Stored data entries
(* ===== verification/Psci.v ===== *)
(** PSCI and the board's hypercalls on their shared conduit:
    src/qemu/target/arm/tcg/psci.c, the handler interface of
    src/qemu/target/arm/smccc.c, and the two together with the Apple handler of
    [Hvc] and the power control of [Powerctl].

    A board is anything with a [Smccc] instance: the handler it registered, if any,
    and what resetting a CPU does to the state behind the handler (the
    pointer-authentication keys live in the CPU).  The PSCI dispatcher and its
    theorems are proved for every board; [hv_smccc] is the Apple one. *)
From S2P Require Import Prelude Hvc Powerctl.

(** ** The handler interface *)
Class Smccc (W : Type) := {
  smccc_handler : option (nat → list Z → W → option (bool * list Z * W));
  cpu_env_reset : nat → W → W
}.
(** On the board states the machine starts from and stays in, a handler answers
    every call; one that does not claim a call leaves everything untouched. *)
Class SmcccLaws (W : Type) `{Smccc W} := {
  board_ok : W → Prop;
  smccc_total h i x w :
    smccc_handler = Some h → board_ok w → x ≠ [] →
    ∃ b x' w', h i x w = Some (b, x', w') ∧ length x' = length x ∧ board_ok w' ∧ (b = false → x' = x ∧ w' = w);
  cpu_env_reset_ok i w : board_ok w → board_ok (cpu_env_reset i w)
}.

(** ** Function identifiers, src/qemu/target/arm/kvm-consts.h *)
Definition QEMU_PSCI_0_1_FN (n : Z) : Z := 0x95c1ba5e + n.
Definition QEMU_PSCI_0_2_FN (n : Z) : Z := 0x84000000 + n.
Definition QEMU_PSCI_0_2_64BIT : Z := 0x40000000.
Definition QEMU_PSCI_0_2_FN64 (n : Z) : Z := 0x84000000 + QEMU_PSCI_0_2_64BIT + n.

Inductive psci_fn :=
  | PSCI_VERSION | MIGRATE_INFO_TYPE | AFFINITY_INFO | SYSTEM_RESET | SYSTEM_OFF | CPU_ON | CPU_OFF
  | CPU_SUSPEND | PSCI_FEATURES | MIGRATE.
#[export] Instance psci_fn_eq_dec : EqDecision psci_fn.
Proof. solve_decision. Defined.

(** The case labels of the switch, in its order. *)
Definition psci_ids : list (Z * psci_fn) :=
  [(QEMU_PSCI_0_2_FN 0, PSCI_VERSION); (QEMU_PSCI_0_2_FN 6, MIGRATE_INFO_TYPE);
   (QEMU_PSCI_0_2_FN 4, AFFINITY_INFO); (QEMU_PSCI_0_2_FN64 4, AFFINITY_INFO);
   (QEMU_PSCI_0_2_FN 9, SYSTEM_RESET); (QEMU_PSCI_0_2_FN 8, SYSTEM_OFF);
   (QEMU_PSCI_0_1_FN 2, CPU_ON); (QEMU_PSCI_0_2_FN 3, CPU_ON); (QEMU_PSCI_0_2_FN64 3, CPU_ON);
   (QEMU_PSCI_0_1_FN 1, CPU_OFF); (QEMU_PSCI_0_2_FN 2, CPU_OFF);
   (QEMU_PSCI_0_1_FN 0, CPU_SUSPEND); (QEMU_PSCI_0_2_FN 1, CPU_SUSPEND); (QEMU_PSCI_0_2_FN64 1, CPU_SUSPEND);
   (QEMU_PSCI_0_2_FN 10, PSCI_FEATURES); (QEMU_PSCI_0_1_FN 3, MIGRATE); (QEMU_PSCI_0_2_FN 5, MIGRATE)].

Fixpoint fn_lookup (ids : list (Z * psci_fn)) (id : Z) : option psci_fn :=
  match ids with [] => None | (k, f) :: ids => if id =? k then Some f else fn_lookup ids id end.
Definition psci_fn_of (id : Z) : option psci_fn := fn_lookup psci_ids id.

Definition QEMU_PSCI_RET_NOT_SUPPORTED : Z := -1.
Definition QEMU_PSCI_RET_INVALID_PARAMS : Z := -2.
Definition QEMU_PSCI_VERSION_1_1 : Z := 0x10001.
Definition QEMU_PSCI_0_2_RET_TOS_MIGRATION_NOT_REQUIRED : Z := 2.

(** ** The conduit *)
Definition QEMU_PSCI_CONDUIT_SMC : Z := 1.
Definition QEMU_PSCI_CONDUIT_HVC : Z := 2.
Inductive excp := EXCP_HVC | EXCP_SMC | EXCP_OTHER.
Definition arm_is_psci_call (c : ARMCPU) (e : excp) : bool :=
  match e with
  | EXCP_HVC => psci_conduit c =? QEMU_PSCI_CONDUIT_HVC
  | EXCP_SMC => psci_conduit c =? QEMU_PSCI_CONDUIT_SMC
  | EXCP_OTHER => false
  end.

Section psci.
Context {W : Type} `{Smccc W}.

(** [bql] is the thread that holds QEMU's global lock; thread [i] runs CPU [i], and higher numbers
    are other threads. *)
Record psci_sys := mkSys {
  cpus : list ARMCPU; board : W; reset_requested : bool; shutdown_requested : bool; bql : option nat }.
#[export] Instance eta_sys : Settable psci_sys := λ r,
  mkSys (cpus r) (board r) (reset_requested r) (shutdown_requested r) (bql r).

(** Waiting for a lock another thread holds is a step that is not enabled; see [enabled]. *)
Definition bql_locked (i : nat) (s : psci_sys) : bool := bool_decide (bql s = Some i).
Definition bql_lock (i : nat) (s : psci_sys) : option psci_sys :=
  if bql_locked i s then None else Some (s <| bql := Some i |>).
Definition bql_unlock (i : nat) (s : psci_sys) : option psci_sys :=
  if bql_locked i s then Some (s <| bql := None |>) else None.

Definition set_cpu (i : nat) (c : ARMCPU) (s : psci_sys) : psci_sys := s <| cpus := <[i := c]> (cpus s) |>.

Definition arm_smccc_dispatch (i : nat) (s : psci_sys) : option (bool * psci_sys) :=
  match smccc_handler with
  | None => Some (false, s)
  | Some h =>
      c ← cpus s !! i;
      '(b, x, w) ← h i (xregs c) (board s);
      Some (b, set_cpu i (c <| xregs := x |>) s <| board := w |>)
  end.

(** The result register of the caller. *)
Definition set_result (ret : Z) (i : nat) (s : psci_sys) : option psci_sys :=
  c ← cpus s !! i;
  Some (set_cpu i (if aarch64 c then c <| xregs := <[0%nat := u64 ret]> (xregs c) |>
                   else c <| regs := <[0%nat := u32 ret]> (regs c) |>) s).

(** helper_wfi at a call: [irq] is whether an interrupt would wake the CPU up and
    [trap] whether WFI is trapped.  It either returns, or leaves through the main
    loop; in the second case the caller's code after it does not run. *)
Definition helper_wfi (irq trap : bool) (c : ARMCPU) : option (ARMCPU * bool) :=
  work ← arm_cpu_has_work irq c;
  Some (
    if (work : bool) then (c, true)
    else if trap then
      (if aarch64 c then c <| pc := u64 (pc c - 4) |>
       else c <| regs := <[15%nat := u32 (default 0 (regs c !! 15%nat) - 4)]> (regs c) |>, false)
    else (c <| halt_reason := HALT_WFI |> <| exception_index := EXCP_HLT |> <| halted := true |>, false)).

(** A value of the [ret] variable to be stored, or a jump elsewhere. *)
Inductive psci_outcome := Ret (ret : Z) | CpuOff | Gone.

Definition psci_features (a64 : bool) (id : Z) : Z :=
  match psci_fn_of id with
  | Some MIGRATE | None => QEMU_PSCI_RET_NOT_SUPPORTED
  | Some _ => if (Z.land id QEMU_PSCI_0_2_64BIT =? 0) || a64 then 0 else QEMU_PSCI_RET_NOT_SUPPORTED
  end.

Definition psci_dispatch (irq trap : bool) (i : nat) (c : ARMCPU) (param : Z → Z) (s : psci_sys) :
    option (psci_outcome * psci_sys) :=
  match psci_fn_of (param 0) with
  | Some PSCI_VERSION => Some (Ret QEMU_PSCI_VERSION_1_1, s)
  | Some MIGRATE_INFO_TYPE => Some (Ret QEMU_PSCI_0_2_RET_TOS_MIGRATION_NOT_REQUIRED, s)
  | Some AFFINITY_INFO =>
      if param 2 =? 0 then
        match arm_get_cpu_by_id (cpus s) (param 1) with
        | None => Some (Ret QEMU_PSCI_RET_INVALID_PARAMS, s)
        | Some k =>
            t ← cpus s !! k;
            if bql_locked i s then Some (Ret (psci_state_val (power_state t)), s) else None
        end
      else Some (Ret 0, s)
  | Some SYSTEM_RESET => Some (CpuOff, s <| reset_requested := true |>)
  | Some SYSTEM_OFF => Some (CpuOff, s <| shutdown_requested := true |>)
  | Some CPU_ON =>
      let el := if feat_el2 c then 2 else 1 in
      '(ret, cs) ← arm_set_cpu_on (bql_locked i s) (cpus s) (param 1) (mkInfo (param 2) (param 3) el (arm_el_is_aa64 c el));
      Some (Ret ret, s <| cpus := cs |>)
  | Some CPU_OFF => Some (CpuOff, s)
  | Some CPU_SUSPEND =>
      if nz (Z.land (param 1) 0xfffe0000) then Some (Ret QEMU_PSCI_RET_INVALID_PARAMS, s)
      else
        s ← set_result 0 i s;
        c ← cpus s !! i;
        '(c, returned) ← helper_wfi irq trap c;
        Some (if (returned : bool) then Ret 0 else Gone, set_cpu i c s)
  | Some PSCI_FEATURES => Some (Ret (psci_features (aarch64 c) (param 1)), s)
  | Some MIGRATE | None => Some (Ret QEMU_PSCI_RET_NOT_SUPPORTED, s)
  end.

*What the task asks*:
Each line from the top of the data, up to and including the line that contains "(QEMU_PSCI_0_1_FN 2, CPU_ON);", should be set down exactly.

*Answer below*:
(* ===== verification/Psci.v ===== *)
(** PSCI and the board's hypercalls on their shared conduit:
    src/qemu/target/arm/tcg/psci.c, the handler interface of
    src/qemu/target/arm/smccc.c, and the two together with the Apple handler of
    [Hvc] and the power control of [Powerctl].

    A board is anything with a [Smccc] instance: the handler it registered, if any,
    and what resetting a CPU does to the state behind the handler (the
    pointer-authentication keys live in the CPU).  The PSCI dispatcher and its
    theorems are proved for every board; [hv_smccc] is the Apple one. *)
From S2P Require Import Prelude Hvc Powerctl.

(** ** The handler interface *)
Class Smccc (W : Type) := {
  smccc_handler : option (nat → list Z → W → option (bool * list Z * W));
  cpu_env_reset : nat → W → W
}.
(** On the board states the machine starts from and stays in, a handler answers
    every call; one that does not claim a call leaves everything untouched. *)
Class SmcccLaws (W : Type) `{Smccc W} := {
  board_ok : W → Prop;
  smccc_total h i x w :
    smccc_handler = Some h → board_ok w → x ≠ [] →
    ∃ b x' w', h i x w = Some (b, x', w') ∧ length x' = length x ∧ board_ok w' ∧ (b = false → x' = x ∧ w' = w);
  cpu_env_reset_ok i w : board_ok w → board_ok (cpu_env_reset i w)
}.

(** ** Function identifiers, src/qemu/target/arm/kvm-consts.h *)
Definition QEMU_PSCI_0_1_FN (n : Z) : Z := 0x95c1ba5e + n.
Definition QEMU_PSCI_0_2_FN (n : Z) : Z := 0x84000000 + n.
Definition QEMU_PSCI_0_2_64BIT : Z := 0x40000000.
Definition QEMU_PSCI_0_2_FN64 (n : Z) : Z := 0x84000000 + QEMU_PSCI_0_2_64BIT + n.

Inductive psci_fn :=
  | PSCI_VERSION | MIGRATE_INFO_TYPE | AFFINITY_INFO | SYSTEM_RESET | SYSTEM_OFF | CPU_ON | CPU_OFF
  | CPU_SUSPEND | PSCI_FEATURES | MIGRATE.
#[export] Instance psci_fn_eq_dec : EqDecision psci_fn.
Proof. solve_decision. Defined.

(** The case labels of the switch, in its order. *)
Definition psci_ids : list (Z * psci_fn) :=
  [(QEMU_PSCI_0_2_FN 0, PSCI_VERSION); (QEMU_PSCI_0_2_FN 6, MIGRATE_INFO_TYPE);
   (QEMU_PSCI_0_2_FN 4, AFFINITY_INFO); (QEMU_PSCI_0_2_FN64 4, AFFINITY_INFO);
   (QEMU_PSCI_0_2_FN 9, SYSTEM_RESET); (QEMU_PSCI_0_2_FN 8, SYSTEM_OFF);
   (QEMU_PSCI_0_1_FN 2, CPU_ON); (QEMU_PSCI_0_2_FN 3, CPU_ON); (QEMU_PSCI_0_2_FN64 3, CPU_ON);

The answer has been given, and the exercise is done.